Urine Berwarna Pekat Saat Puasa, Tanda Penyakit Ginjal?
Saat berpuasa, sebagian orang menyadari warna urine berubah menjadi lebih gelap atau pekat. Kondisi ini kerap menimbulkan kekhawatiran sebab perubahan warna urine kerap dikaitkan dengan tanda penyakit ginjal. Apa memang benar demikian?
Selama puasa, tubuh tidak mendapat asupan cairan selama belasan jam. Jika kebutuhan cairan tidak tercukupi saat sahur dan berbuka, tubuh bisa mengalami dehidrasi ringan. Salah satu tanda paling mudah dikenali adalah warna urine yang lebih gelap dari biasanya.
Lihat Juga : |
Dilansir dari Healthline, pada awal masa puasa tubuh melepaskan lebih banyak air dan garam melalui urine. Proses ini dikenal sebagai diuresis alami saat puasa. Jika cairan yang hilang tidak segera digantikan, seseorang bisa mengalami dehidrasi.
Salah satu indikator sederhana untuk memantau hidrasi adalah warna urine. Idealnya, warna urine menyerupai warna kuning pucat seperti limun encer. Jika warnanya kuning tua atau lebih gelap, itu bisa menjadi tanda tubuh kekurangan cairan.
Dehidrasi tidak hanya membuat urine pekat, tetapi juga dapat memicu sakit kepala, lemas, hingga gangguan konsentrasi.
Apakah terkait penyakit ginjal?
Melansir EMC Healthcare, urine pekat tidak selalu berarti ada kerusakan ginjal. Pada orang sehat, kondisi ini sering kali hanya menandakan kurang minum. Warna urine biasanya akan kembali lebih jernih setelah kebutuhan cairan terpenuhi.
Akan tetapi, cairan saat puasa dapat meningkatkan risiko gangguan fungsi ginjal, terutama pada orang yang sudah memiliki riwayat penyakit ginjal. Dehidrasi dapat mengurangi aliran darah ke ginjal dan dalam jangka panjang berisiko memicu batu ginjal akibat urine yang terlalu pekat.
Yang perlu diwaspadai adalah jika urine pekat disertai gejala lain seperti nyeri pinggang hebat, mual, muntah, bengkak pada tubuh, atau jumlah urine yang sangat sedikit.

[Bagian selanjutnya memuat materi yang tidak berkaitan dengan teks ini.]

(* ===== verification/XRoutedFaults.v ===== *)
(** * XRoutedFaults: where the routing daemon fails

    One unreachable router takes all routes away; a neighbour whose own LSA has
    not arrived makes the next computation undefined; so does a host that
    expires; eleven neighbours overflow the LSA buffer. *)

From Stdlib Require Import ZArith Lia Ascii String.
From stdpp Require Import base gmap sets list strings sorting relations.
From S2P Require Import Prelude Text StdMap XRouted XRoutedPath.

Local Open Scope Z_scope.

(** ** Unreachable routers *)

(** if one router of the network table cannot be reached, the computation
    returns before the next hops are set up, and this router has no route to
    any other. *)
Theorem unreachable_no_routes s v : network_ok (myAD s) (networkTable s) → is_Some (networkTable s !! v) →
  (∀ n, ¬ nsteps (edge (networkTable s)) n (myAD s) v) →
  ∃ s', calcShortestPath s = Ok s' ∧ ADrouteTable s' = ∅.
Proof.
  intros Hok Hv Hun. set (me := myAD s) in *. set (m0 := networkTable s) in *.
  unfold calcShortestPath. fold me m0. rewrite decide_False by (by apply (normal_entries me)).
  destruct (dijkstra_inv me m0 Hok (size (delete me m0)) _ _ (start_inv me m0 Hok) ltac:(done))
    as (table & m & b & -> & Hi & Hb). cbn [mbind res_bind]. destruct b; [|by eexists].
  subst table. exfalso. destruct (pi_done _ _ _ _ Hi v ltac:(by split)) as [Hd _]. by apply Hun in Hd.
Qed.

(** The network of before with a fourth router that nobody lists. *)
Definition island_network : network := <[lit "AD:d" := demo_entry "AD:d" ["AD:a"]]> demo_network.
Definition island_state : RouteState := with_tables demo_router_state ∅ (neighborTable demo_router_state) island_network.

Lemma island_cases k e : island_network !! k = Some e →
  k = lit "AD:d" ∧ e = demo_entry "AD:d" ["AD:a"] ∨ demo_network !! k = Some e.
Proof. unfold island_network. intros [[<- <-]|[_ H]]%lookup_insert_Some; auto. Qed.

Lemma island_ok : network_ok (lit "AD:a") island_network.
Proof.
  pose proof demo_network_ok as Hok. split.
  - intros k e [[-> ->]|He]%island_cases; [done|by apply Hok].
  - by vm_compute.
  - intros k e [[-> ->]|He]%island_cases; [done|by apply (no_num _ _ Hok k)].
  - intros k e w [[-> ->]|He]%island_cases Hw; apply lookup_insert_is_Some'; right.
    + apply list_elem_of_singleton in Hw. subst w. by eexists.
    + by apply (no_closed _ _ Hok k e).
  - by eexists.
  - intros (e & He & Hin). vm_compute in He. injection He as <-. vm_compute in Hin. by apply list_elem_of_singleton in Hin.
  - by vm_compute.
Qed.

Lemma unreachable_no_routes_witness : ∃ s', calcShortestPath island_state = Ok s' ∧ ADrouteTable s' = ∅.
Proof.
  apply (unreachable_no_routes island_state (lit "AD:d")); [exact island_ok|by eexists|].
  intros n Hn. destruct n as [|n]; [by inversion Hn|]. apply nsteps_inv_r in Hn as (u & _ & e & He & Hin).
  apply island_cases in He as [[-> ->]|He]; [by apply list_elem_of_singleton in Hin|].
  destruct (no_closed _ _ demo_network_ok u e _ He Hin) as [e' He']. by vm_compute in He'.
Defined.

(** ** Entries that make the next computation undefined *)

(** An entry without neighbours stays one. *)
Definition unheard (w : str) (m : network) : Prop := ∃ e, m !! w = Some e ∧ ns_num_neighbors e = 0.

Lemma unheard_at w m : unheard w m → ns_num_neighbors (net_at w m) = 0.
Proof. intros (e & He & Hn). by rewrite (net_at_Some _ _ _ He). Qed.

Lemma unheard_update w k f m : (∀ e, ns_num_neighbors (f e) = ns_num_neighbors e) → unheard w m → unheard w (net_update k f m).
Proof.
  intros Hf Hu. unfold update_key. destruct (decide (k = w)) as [->|Hne].
  - eexists. rewrite lookup_insert_eq. split; [done|]. by rewrite Hf, unheard_at.
  - destruct Hu as (e & He & Hn). exists e. by rewrite lookup_insert_ne.
Qed.

Lemma unheard_touch w k m : unheard w m → unheard w (net_touch k m).
Proof. by apply (unheard_update w k (λ e, e)). Qed.

Lemma foldl_keeps {A B} (P : A → Prop) (f : A → B → A) l : (∀ a b, P a → P (f a b)) → ∀ a, P a → P (foldl f a l).
Proof. intros Hf. induction l as [|b l IH]; intros a Ha; [done|]. apply IH. by apply Hf. Qed.

Lemma unheard_relax w sel m k : unheard w m → unheard w (relax_neighbor sel m k).
Proof.
  intros Hu. unfold relax_neighbor. cbv zeta. destruct (ns_checked _); [by apply unheard_touch|].
  case_decide; [apply unheard_update; [done|]|]; by apply unheard_touch.
Qed.

Lemma unheard_select w table m : unheard w m → unheard w (select table m).2.
Proof.
  intros Hu. unfold select. apply (foldl_keeps (λ acc : str * Z * network, unheard w acc.2)); [|done].
  intros [[sel c] m'] e Hm. cbn in Hm |- *. case_decide; by apply unheard_touch.
Qed.

Lemma unheard_dijkstra w fuel : ∀ table m m' b, dijkstra fuel table m = Ok (m', b) → unheard w m → unheard w m'.
Proof.
  induction fuel as [|fuel IH]; intros table m m' b Hrun Hu; cbn [dijkstra] in Hrun; (case_decide; [by injection Hrun as <- _|]);
    [done|].
  pose proof (unheard_select w table m Hu) as Hs. destruct (select table m) as [[sel c] m1]. cbn in Hs.
  case_decide; [by injection Hrun as <- _|]. eapply IH; [done|]. unfold visit. cbv zeta.
  apply foldl_keeps; [intros; by apply unheard_relax|]. by apply unheard_update.
Qed.

Lemma unheard_walk w me hops : ∀ k m, unheard w m → unheard w (walk_back hops me k m).1.
Proof.
  induction hops as [|hops IH]; intros k m Hu; cbn [walk_back]; [by apply unheard_touch|].
  case_decide; [|apply IH]; by apply unheard_touch.
Qed.

Lemma unheard_hop w me h k : unheard w (hp_net h) → unheard w (hp_net (set_next_hop me h k)).
Proof.
  intros Hu. unfold set_next_hop. cbv zeta. case_decide; [done|].
  pose proof (unheard_walk w me MAX_HOP_COUNT (ns_dest (net_at k (hp_net h))) (hp_net h) Hu) as Hw.
  destruct (walk_back _ _ _ _) as [m [u|]]; exact Hw.
Qed.

Lemma unheard_start w me m : edge m me w → m !! w = None → w ≠ me → unheard w (start_network me m).
Proof.
  intros (e & He & Hw) Hno Hne. unfold start_network. cbv zeta.
  set (m1 := net_update me (λ e, set_cost 0 (set_checked e)) (unvisited <$> m)).
  assert (ns_neighbor_list (net_at me m1) = ns_neighbor_list e) as ->.
  { unfold m1. rewrite at_update. unfold at_key. by rewrite lookup_fmap, He. }
  assert (m1 !! w = None) as H1 by (unfold m1, update_key; by rewrite lookup_insert_ne, lookup_fmap, Hno).
  clearbody m1. clear -Hw H1. assert (unheard w m1 ∨ m1 !! w = None ∧ w ∈ ns_neighbor_list e) as H by auto.
  clear Hw H1. revert m1 H. induction (ns_neighbor_list e) as [|k l IH]; intros m1 H; cbn [foldl].
  - destruct H as [?|[_ H]]; [done|by apply elem_of_nil in H].
  - apply IH. destruct H as [H|[H1 H2]]; [left; by apply unheard_update|]. unfold update_key.
    destruct (decide (k = w)) as [->|Hk]; [left; exists (set_path 1 me (net_at w m1)); rewrite lookup_insert_eq; split; [done|];
      unfold at_key; by rewrite H1|].
    right. rewrite lookup_insert_ne by done. by apply elem_of_cons in H2 as [?|?].
Qed.

Lemma unheard_undefined w s : unheard w (networkTable s) → calcShortestPath s = Ub IterInvalid.
Proof.
  intros (e & He & Hn). unfold calcShortestPath. rewrite decide_True; [done|]. apply Exists_exists.
  exists (w, e). split; [by apply elem_of_entries|by left].
Qed.

(** a neighbour that has said hello but whose own LSA is not in the table
    yet makes the computation after the next one undefined: the first leaves an
    empty entry for it, and the second erases that entry under its iterator. *)
Theorem silent_neighbor_undefined s s' w : calcShortestPath s = Ok s' → edge (networkTable s) (myAD s) w →
  networkTable s !! w = None → w ≠ myAD s → calcShortestPath s' = Ub IterInvalid.
Proof.
  intros Hrun He Hno Hne. apply (unheard_undefined w). pose proof (unheard_start w _ _ He Hno Hne) as Hu.
  unfold calcShortestPath in Hrun. case_decide; [done|].
  destruct (dijkstra _ _ _) as [[m b]|] eqn:Hd; [|done]. cbn [mbind res_bind] in Hrun.
  apply (unheard_dijkstra w _ _ _ _ _ Hd) in Hu. destruct b; injection Hrun as <-; [|done].
  cbn [networkTable with_tables]. apply (foldl_keeps (λ h, unheard w (hp_net h))); [intros; by apply unheard_hop|done].
Qed.

(** The first two routers, after a hello from a third. *)
Definition silent_state : RouteState :=
  with_tables demo_router_state ∅ (neighborTable demo_router_state)
    (list_to_map [(lit "AD:a", demo_entry "AD:a" ["AD:b"; "AD:c"]); (lit "AD:b", demo_entry "AD:b" ["AD:a"])]%string).

Lemma silent_neighbor_undefined_witness : ∃ s', calcShortestPath silent_state = Ok s' ∧ calcShortestPath s' = Ub IterInvalid.
Proof.
  destruct (calcShortestPath silent_state) as [s'|] eqn:Hrun; [|by vm_compute in Hrun].
  exists s'. split; [done|]. apply (silent_neighbor_undefined silent_state s' (lit "AD:c") Hrun); [|by vm_compute..].
  eexists. split; [by vm_compute|]. right. by left.
Defined.

(** a registered host that has not renewed its registration in time makes the
    purge undefined; as long as there is none, the purge changes nothing but the
    time of the last purge. *)
Theorem purge_spec now d : 10 ≤ now - last_purge d →
  ((∃ h t, timeStamp d !! h = Some t ∧ EXPIRE_TIME ≤ now - t) → purge now d = Ub IterInvalid) ∧
  ((∀ h t, timeStamp d !! h = Some t → now - t < EXPIRE_TIME) →
     purge now d = Ok (mkDaemon (d_state d) (timeStamp d) now, [])).
Proof.
  intros Hdue. unfold purge. rewrite decide_True by done. split.
  - intros (h & t & Hh & Ht). rewrite decide_True; [done|]. apply Exists_exists. exists (h, t).
    split; [by apply elem_of_entries|done].
  - intros Hall. rewrite decide_False; [done|]. intros ([h t] & Hin & Ht)%Exists_exists.
    apply elem_of_entries, Hall in Hin. cbn in Ht. lia.
Qed.

Lemma purge_spec_witness :
  purge 30 (mkDaemon demo_router_state {[lit "HID:h" := 12]} 0) = Ub IterInvalid.
Proof.
  apply (purge_spec 30 (mkDaemon demo_router_state {[lit "HID:h" := 12]} 0)); [cbn; lia|].
  exists (lit "HID:h"), 12. split; [apply lookup_singleton_eq|unfold EXPIRE_TIME; lia].
Defined.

Kandungan keton pada urine
Puasa juga dapat menyebabkan munculnya keton dalam urine. Dilansir dari Cleveland Clinic, keton adalah zat yang diproduksi tubuh ketika menggunakan lemak sebagai sumber energi pengganti glukosa. Dalam jumlah kecil, keton di urine masih tergolong normal, terutama saat berpuasa atau menjalani pola makan rendah karbohidrat.
Hanya saja, kadar keton yang tinggi bisa berbahaya, terutama pada penderita diabetes, karena dapat memicu kondisi serius yang disebut ketoasidosis diabetik.
Kadar keton dalam urine biasanya dikategorikan sebagai kecil, sedang, atau besar. Kadar yang tinggi memerlukan evaluasi medis segera, terutama jika disertai gejala seperti mual, napas berbau manis, atau kadar gula darah tinggi.
Cara menjaga ginjal tetap sehat selama puasa
Agar ginjal tetap berfungsi optimal selama puasa, beberapa langkah yang bisa dilakukan antara lain:
- Memastikan asupan cairan cukup antara berbuka hingga sahur
- Mengurangi konsumsi garam berlebihan
- Tidak berlebihan mengonsumsi protein tinggi
- Menghindari minuman berkafein secara berlebihan
- Mengonsumsi buah dan sayur yang membantu menjaga keseimbangan cairan
Pada dasarnya, urine pekat saat puasa lebih sering disebabkan oleh dehidrasi ringan. Namun, tetap penting untuk memperhatikan perubahan yang tidak biasa dan mengenali tanda-tanda yang memerlukan pemeriksaan medis.
Menjaga asupan cairan dan pola makan seimbang menjadi kunci agar puasa tetap lancar tanpa mengganggu kesehatan ginjal.